▶ _Dataset entries_
──────────────────────────────

Lemma bisect_iter_down l n ks :
  S754_zero false ∈ l -> forallb (fun i => positive_finite (midpoint (Nat.iter i down ks).1 (Nat.iter i down ks).2)) (seq 0 n) = true ->
  Nat.iter n (bisect l) ks = Nat.iter n down ks.
Proof.
  intros Hz Hall. induction n as [|n IH]; [done|]. rewrite seq_S, forallb_app in Hall. apply andb_true_iff in Hall as [Hall Hn].
  simpl in Hn. rewrite andb_true_r in Hn. simpl. rewrite IH by done. destruct (Nat.iter n down ks) as [low high]. by apply bisect_down.
Qed.

Lemma durFloat_zero v : 0 <= v < Microsecond -> durFloat v = S754_zero false.
Proof. intros Hv. unfold durFloat. rewrite Z.quot_small by done. done. Qed.

(** One pause of less than a microsecond fixes the shape of the distribution at
    the lower end of the search, whatever the other pauses are: the exponent of
    [Delay] is then 100. *)
Lemma zero_pause_degenerates durations drs v :
  v ∈ durations -> 0 <= v < Microsecond ->
  st_k (NewStats durations drs) = S754_finite false 5764607523034236 (-59) /\
  SFltb (float_of 99) (fdiv (float_of 1) (st_k (NewStats durations drs))) = true.
Proof.
  intros Hv Hz. assert (S754_zero false ∈ map durFloat durations) as Hin.
  { apply list_elem_of_In, in_map_iff. exists v. split; [by apply durFloat_zero|by apply list_elem_of_In]. }
  assert (st_k (NewStats durations drs) = S754_finite false 5764607523034236 (-59)) as ->.
  { unfold NewStats. rewrite (bisect_iter_down _ StatsBisectTimes) by (done || by vm_compute).
    assert (Nat.iter StatsBisectTimes down (StatsLowK, StatsHighK) =
      (S754_finite false 5764607523034235 (-59), S754_finite false 5764607523034236 (-59))) as -> by (vm_compute; reflexivity).
    vm_compute. reflexivity. }
  split; [done|]. vm_compute. reflexivity.
Qed.

(** Shutting down can crash the process: [NewConn] closes the channel of the
    answer when it sees the end of the context, and [run], which has the request,
    may then choose to send on it. *)
Lemma shutdown_panics drs : exists g hist, rtc gstep (NewGanger drs, ([], [])) (g, hist) /\ g_run g = LPanicked.
Proof.
  destruct (grun_steps [GAsk 0; GRequest 0; GCancel; GGiveUp 0; GAnswer] (NewGanger drs)
    (set_run LPanicked (mkGanger true drs {[0%nat := []]} (mkSlice 0 0) [] None (defaultShape drs) true LSelect [RLearning] [] {[0%nat := CFailed]}))
    ([], [])) as [hist Hr]; [reflexivity|]. by eexists _, hist.
Qed.
End proofs.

──────────────────────────────

▶ _What to do_
What you should produce is an exact copy of the records above.

▶ _Output of the exercise_
Lemma bisect_iter_down l n ks :
  S754_zero false ∈ l -> forallb (fun i => positive_finite (midpoint (Nat.iter i down ks).1 (Nat.iter i down ks).2)) (seq 0 n) = true ->
  Nat.iter n (bisect l) ks = Nat.iter n down ks.
Proof.
  intros Hz Hall. induction n as [|n IH]; [done|]. rewrite seq_S, forallb_app in Hall. apply andb_true_iff in Hall as [Hall Hn].
  simpl in Hn. rewrite andb_true_r in Hn. simpl. rewrite IH by done. destruct (Nat.iter n down ks) as [low high]. by apply bisect_down.
Qed.

Lemma durFloat_zero v : 0 <= v < Microsecond -> durFloat v = S754_zero false.
Proof. intros Hv. unfold durFloat. rewrite Z.quot_small by done. done. Qed.

(** One pause of less than a microsecond fixes the shape of the distribution at
    the lower end of the search, whatever the other pauses are: the exponent of
    [Delay] is then 100. *)
Lemma zero_pause_degenerates durations drs v :
  v ∈ durations -> 0 <= v < Microsecond ->
  st_k (NewStats durations drs) = S754_finite false 5764607523034236 (-59) /\
  SFltb (float_of 99) (fdiv (float_of 1) (st_k (NewStats durations drs))) = true.
Proof.
  intros Hv Hz. assert (S754_zero false ∈ map durFloat durations) as Hin.
  { apply list_elem_of_In, in_map_iff. exists v. split; [by apply durFloat_zero|by apply list_elem_of_In]. }
  assert (st_k (NewStats durations drs) = S754_finite false 5764607523034236 (-59)) as ->.
  { unfold NewStats. rewrite (bisect_iter_down _ StatsBisectTimes) by (done || by vm_compute).
    assert (Nat.iter StatsBisectTimes down (StatsLowK, StatsHighK) =
      (S754_finite false 5764607523034235 (-59), S754_finite false 5764607523034236 (-59))) as -> by (vm_compute; reflexivity).
    vm_compute. reflexivity. }
  split; [done|]. vm_compute. reflexivity.
Qed.

(** Shutting down can crash the process: [NewConn] closes the channel of the
    answer when it sees the end of the context, and [run], which has the request,
    may then choose to send on it. *)
Lemma shutdown_panics drs : exists g hist, rtc gstep (NewGanger drs, ([], [])) (g, hist) /\ g_run g = LPanicked.
Proof.
  destruct (grun_steps [GAsk 0; GRequest 0; GCancel; GGiveUp 0; GAnswer] (NewGanger drs)
    (set_run LPanicked (mkGanger true drs {[0%nat := []]} (mkSlice 0 0) [] None (defaultShape drs) true LSelect [RLearning] [] {[0%nat := CFailed]}))
    ([], [])) as [hist Hr]; [reflexivity|]. by eexists _, hist.
Qed.
End proofs.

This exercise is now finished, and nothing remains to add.